> _EXERCISE PROMPT_: Output only the lines below from the one containing "Definition set_flags (f" to the one containing "(** [None] is the panic on an empty chain. *)", exactly as written, both ends kept.

[Collected data]
────────────────────────────────────────

(* ===== verification/VirtioQueue.v ===== *)
(** Split virtqueues (virtio-core/src/transport.rs, virtio-core/src/utils.rs,
    virtio-core/src/spec/split_virtqueue.rs).

    [Queue] is the driver's queue with the memory it shares with the device: the
    descriptor table, the available ring (written by the driver) and the used ring
    (written by the device).  [send] publishes a chain of buffers; [poll] is one poll
    of the future that [send] returns.  The free descriptors are a FIFO
    ([crossbeam_queue::SegQueue]).  The walk over a finished chain has fuel: a chain
    of the driver's own making is never longer than the table.  [step] interleaves
    the driver with a device that completes chains in any order. *)

From S2P Require Import Prelude Sgl.

(** ** Layout *)

Definition align (val al : Z) : Z := Z.land (as_usize (val + al)) (Z.lnot al mod 2 ^ 64).

Definition size_of_Descriptor : Z := 16.

Definition size_of_AvailableRing : Z := 4.

Definition size_of_AvailableRingElement : Z := 2.

Definition size_of_AvailableRingExtra : Z := 2.

Definition size_of_UsedRing : Z := 4.

Definition size_of_UsedRingElement : Z := 8.

Definition size_of_UsedRingExtra : Z := 2.

Definition is_power_of_two (x : Z) : bool := (0 <? x) && (x =? 2 ^ Z.log2 x).

Section layout.
Context `{Platform}.

(** [None] is the panic of the assertion. *)
Definition queue_part_sizes (queue_size : Z) : option (Z * Z * Z) :=
  if is_power_of_two queue_size && negb (queue_size =? 0) then
    let desc := size_of_Descriptor * queue_size in
    let avail_header := size_of_AvailableRing + size_of_AvailableRingExtra in
    let avail := avail_header + size_of_AvailableRingElement * queue_size in
    let used_header := size_of_UsedRing + size_of_UsedRingExtra in
    let used := used_header + size_of_UsedRingElement * queue_size in
    Some (next_multiple_of (align desc 16) PAGE_SIZE, next_multiple_of (align avail 2) PAGE_SIZE,
          next_multiple_of (align used 4) PAGE_SIZE)
  else None.
End layout.

(** ** Descriptors and chains *)

Module DescriptorFlags.
Definition NEXT : Z := Z.shiftl 1 0.
Definition WRITE_ONLY : Z := Z.shiftl 1 1.
Definition INDIRECT : Z := Z.shiftl 1 2.
End DescriptorFlags.

Record Descriptor := mk_descriptor { d_address : Z; d_size : Z; d_flags : Z; d_next : Z }.

Definition set_addr (a : Z) (d : Descriptor) : Descriptor :=
  mk_descriptor a (d_size d) (d_flags d) (d_next d).

Definition set_size (n : Z) (d : Descriptor) : Descriptor :=
  mk_descriptor (d_address d) n (d_flags d) (d_next d).

Definition set_next (n : option Z) (d : Descriptor) : Descriptor :=
  mk_descriptor (d_address d) (d_size d) (d_flags d) (default 0 n).

Definition set_flags (f : Z) (d : Descriptor) : Descriptor :=
  mk_descriptor (d_address d) (d_size d) f (d_next d).

(** [self.flags().contains(NEXT)], after [from_bits_truncate]. *)
Definition has_next (d : Descriptor) : bool :=
  Z.land (Z.land (d_flags d) 7) DescriptorFlags.NEXT =? DescriptorFlags.NEXT.

Record Buffer := mk_buffer { b_buffer : Z; b_size : Z; b_flags : Z }.

(** [Buffer::new], [new_unsized] and [new_sized] on a DMA allocation at [physical]. *)
Definition buffer_new (physical size_of_T : Z) : Buffer := mk_buffer physical size_of_T 0.

Definition buffer_new_unsized (physical size_of_T len : Z) : Buffer :=
  mk_buffer physical (as_usize (size_of_T * len)) 0.

Definition buffer_new_sized (physical size : Z) : Buffer := mk_buffer physical size 0.

Definition buffer_flags (f : Z) (b : Buffer) : Buffer := mk_buffer (b_buffer b) (b_size b) f.

(** [ChainBuilder]: the buffers so far. *)
Definition chain_new : list Buffer := [].

Definition chain (b : Buffer) (l : list Buffer) : list Buffer :=
  l ++ [buffer_flags (Z.lor (b_flags b) DescriptorFlags.NEXT) b].

(** [None] is the panic on an empty chain. *)
Fixpoint build (l : list Buffer) : option (list Buffer) :=
  match l with
  | [] => None
  | [b] => Some [buffer_flags (Z.ldiff (b_flags b) DescriptorFlags.NEXT) b]
  | b :: l => cons b <$> build l
  end.

(** ** The queue *)

Record Queue := mk_queue {
  queue_index : Z;
  queue_size : nat;
  descriptor : list Descriptor;
  (** The available ring. *)
  avail_head : Z;
  avail_elements : list Z;
  (** The used ring: [table_index] and [written]. *)
  used_head_index : Z;
  used_elements : list (Z * Z);
  (** The driver's copy of the used index. *)
  used_head : Z;
  descriptor_stack : list Z;
  (** Requests with a registered waker. *)
  waker : gset Z;
  (** Writes to the notification register. *)
  bell : list Z;
}.

Definition set_descriptor (d : list Descriptor) (q : Queue) : Queue :=
  mk_queue (queue_index q) (queue_size q) d (avail_head q) (avail_elements q) (used_head_index q)
    (used_elements q) (used_head q) (descriptor_stack q) (waker q) (bell q).

Definition set_avail (h : Z) (e : list Z) (q : Queue) : Queue :=
  mk_queue (queue_index q) (queue_size q) (descriptor q) h e (used_head_index q)
    (used_elements q) (used_head q) (descriptor_stack q) (waker q) (bell q).

Definition set_used (h : Z) (e : list (Z * Z)) (q : Queue) : Queue :=
  mk_queue (queue_index q) (queue_size q) (descriptor q) (avail_head q) (avail_elements q) h e
    (used_head q) (descriptor_stack q) (waker q) (bell q).

Definition set_used_head (h : Z) (q : Queue) : Queue :=
  mk_queue (queue_index q) (queue_size q) (descriptor q) (avail_head q) (avail_elements q)
    (used_head_index q) (used_elements q) h (descriptor_stack q) (waker q) (bell q).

────────────────────────────────────────

> _RESULT OF THE EXERCISE_:
Definition set_flags (f : Z) (d : Descriptor) : Descriptor :=
  mk_descriptor (d_address d) (d_size d) f (d_next d).

(** [self.flags().contains(NEXT)], after [from_bits_truncate]. *)
Definition has_next (d : Descriptor) : bool :=
  Z.land (Z.land (d_flags d) 7) DescriptorFlags.NEXT =? DescriptorFlags.NEXT.

Record Buffer := mk_buffer { b_buffer : Z; b_size : Z; b_flags : Z }.

(** [Buffer::new], [new_unsized] and [new_sized] on a DMA allocation at [physical]. *)
Definition buffer_new (physical size_of_T : Z) : Buffer := mk_buffer physical size_of_T 0.

Definition buffer_new_unsized (physical size_of_T len : Z) : Buffer :=
  mk_buffer physical (as_usize (size_of_T * len)) 0.

Definition buffer_new_sized (physical size : Z) : Buffer := mk_buffer physical size 0.

Definition buffer_flags (f : Z) (b : Buffer) : Buffer := mk_buffer (b_buffer b) (b_size b) f.

(** [ChainBuilder]: the buffers so far. *)
Definition chain_new : list Buffer := [].

Definition chain (b : Buffer) (l : list Buffer) : list Buffer :=
  l ++ [buffer_flags (Z.lor (b_flags b) DescriptorFlags.NEXT) b].

(** [None] is the panic on an empty chain. *)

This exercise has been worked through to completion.